Dans l'Irlande des années 50, ce n'est plus la grande famine qui pousse les natifs vers une terre d'exil mais le manque cruel d'emplois et les perspectives quasi nulles pour sortir de sa misère ou tout simplement ne pas y sombrer.
Eilis se penche sur ses cours de comptabilité mais sa soeur
Rose qui a la chance d'être employée de bureau sait pertinemment qu'aucun emploi ne lui sera proposé dans leur ville d'Enniscorthy. Leurs frères sont déjà partis sur
Birmingham. Avec l'aide d'un prêtre irlandais installé à
Brooklyn,
Rose va organiser l'avenir de sa jeune soeur sur cette terre américaine qui semble avoir tant à offrir.

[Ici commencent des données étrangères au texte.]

Lemma ends_value_not_digit rest :
  ends_value rest = true -> ends_run is_digit rest = true.
Proof.
  destruct rest as [ | c r ]; simpl; [ reflexivity | ].
  intros H. destruct (is_digit c) eqn:E; [ | reflexivity ].
  apply is_digit_cases in E.
  repeat (destruct E as [-> | E]; [ discriminate H | ]). subst c. discriminate H.
Qed.

Lemma ends_value_not_float rest :
  ends_value rest = true -> match_frac rest || match_exp rest = false.
Proof.
  destruct rest as [ | c r ]; simpl; [ reflexivity | ].
  intros H. apply orb_true_iff in H as [H | H];
    [ apply orb_true_iff in H as [H | H] | ];
    apply Ascii.eqb_eq in H; subst c; destruct r; reflexivity.
Qed.

(** The integer pattern reads back the digits [str] wrote. *)
Lemma match_integer_str_int z rest :
  ends_value rest = true ->
  match_integer (str_int z ++ rest) = Some (str_int z, rest).
Proof.
  intros Hr. apply ends_value_not_digit in Hr.
  assert (P : forall p sign,
             match_integer
               (sign ++ NilZero.string_of_uint (Pos.to_uint p) ++ rest)
             = Some (sign ++ NilZero.string_of_uint (Pos.to_uint p), rest)
             \/ (sign <> "" /\ sign <> "-")).
  { intros p sign. pose proof (pos_to_uint_leading p) as L.
    pose proof (string_of_uint_digits (Pos.to_uint p)) as D.
    unfold NilZero.string_of_uint.
    destruct sign as [ | m [ | ] ].
    - left. destruct (Pos.to_uint p) as [ | u | u | u | u | u | u | u | u | u | u ];
        try discriminate L; simpl in D |- *; unfold match_integer; simpl;
        rewrite (span_digits_run _ rest D Hr); reflexivity.
    - destruct (Ascii.eqb_spec m "-") as [-> | N].
      + left. destruct (Pos.to_uint p) as [ | u | u | u | u | u | u | u | u | u | u ];
          try discriminate L; simpl in D |- *; unfold match_integer; simpl;
          rewrite (span_digits_run _ rest D Hr); reflexivity.
      + right. split; [ discriminate | ]. intros [= E]. contradiction.
    - right. split; discriminate. }
  unfold str_int. destruct z as [ | p | p ]; simpl.
  - reflexivity.
  - destruct (P p "") as [H | [H _]]; [ exact H | contradiction ].
  - destruct (P p "-") as [H | [_ H]]; [ exact H | contradiction ].
Qed.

Cette idée d'exil, sur un sol aussi lointain, n'avait jamais effleuré l'esprit d'Eilis. Elle se voyait continuer sa vie au milieu de tout ce qui lui était familier, dans sa petite ville irlandaise. Cet avenir non choisi qu'on finit par lui imposer la fait osciller fiévreusement entre excitation des préparatifs, volonté de ne pas trop penser à ce qui l'attend et tristesse de devoir quitter son univers.
Que ce soit encore sur le sol irlandais, ou lors de la traversée de l'Atlantique, puis dans sa nouvelle vie à
Brooklyn, l'auteur s'est essentiellement attaché à quelques journées d'Eilis, quelques faits détaillés avec une extrême précision. Par ce procédé, il dégage avec une intensité toute particulière toutes les pensées, les sentiments, les dilemmes qui habitent la jeune Eilis. On aurait tendance à croire qu'ainsi, ce roman s'attarde sur des détails insignifiants et que sa trame s'y noie. Étonnement, ce n'est pas du tout le cas et j'en ai été très agréablement surprise, car les quelques images qu'il nous offre n'en sont que plus intenses et nous font partager intimement les changements qui s'opèrent chez cette jeune Irlandaise. L'auteur a fait le choix d'une jeune fille simple qui suit docilement ce que sa soeur, sa mère, ont finalement décidé pour elle. Jusqu'à la fin du roman, Eilis doit faire face à des décisions qu'elle doit prendre pour avancer et se retrouve toujours seule face à ses nombreuses incertitudes.
Son parcours, loin de toute ambition et de la fièvre d'un avenir meilleur, n'en est que plus crédible, plus attachant.
Après une traversée en troisième classe bien éloignée des croisières actuelles, dans le vacarme des machines, le tangage insoutenable et un mal de mer dévastateur, nous voilà à
Brooklyn.
En suivant Eilis sur le sol New Yorkais, on comprendra les préjugés de chaque nationalité vis-à-vis des autres exilés, les petites mesquineries entre pensionnaires, souvent plus bêtes que méchantes, l'ouverture si tardive de certains magasins aux personnes de couleur avec un racisme non dissimulé par bon nombre d'habitants pourtant de tout horizon.
En Irlande, lorsqu'elle sert prioritairement les clients fortunés, l'épicière avec son air pincé et hautain donne la désagréable image de la condescendance vis-à-vis des personnes jugées socialement inférieures. Dans la pension irlandaise de
Brooklyn où logera Eilis, l'intolérance et le refus de cohabiter avec une fille d'échelon inférieur dans l'échelle sociale sera également de mise.
Sans crier gare, il y aura aussi le mal du pays qui déchire, lacère, par flashs d'une intensité fulgurante en laissant une sensation de piège qui se referme. Eilis a l'impression de ne plus faire vie avec ce qui l'entoure, de flotter dans un endroit qui ne lui appartient pas. Cette douleur est d'autant plus cruelle qu'elle ne peut s'en ouvrir à personne, elle se refuse d'en parler dans ses lettres pour ne pas alarmer les siens. Elle éprouve alors le sentiment de ne plus être elle-même en taisant ses impressions et en ne parlant que d'anecdotes plaisantes.
L'écriture douce et captivante de
Colm Tóibín réussit à merveille à décrire la difficulté de prises de décisions de cette jeune Eilis, des décisions que son entourage sera d'ailleurs trop enclin à prendre à sa place.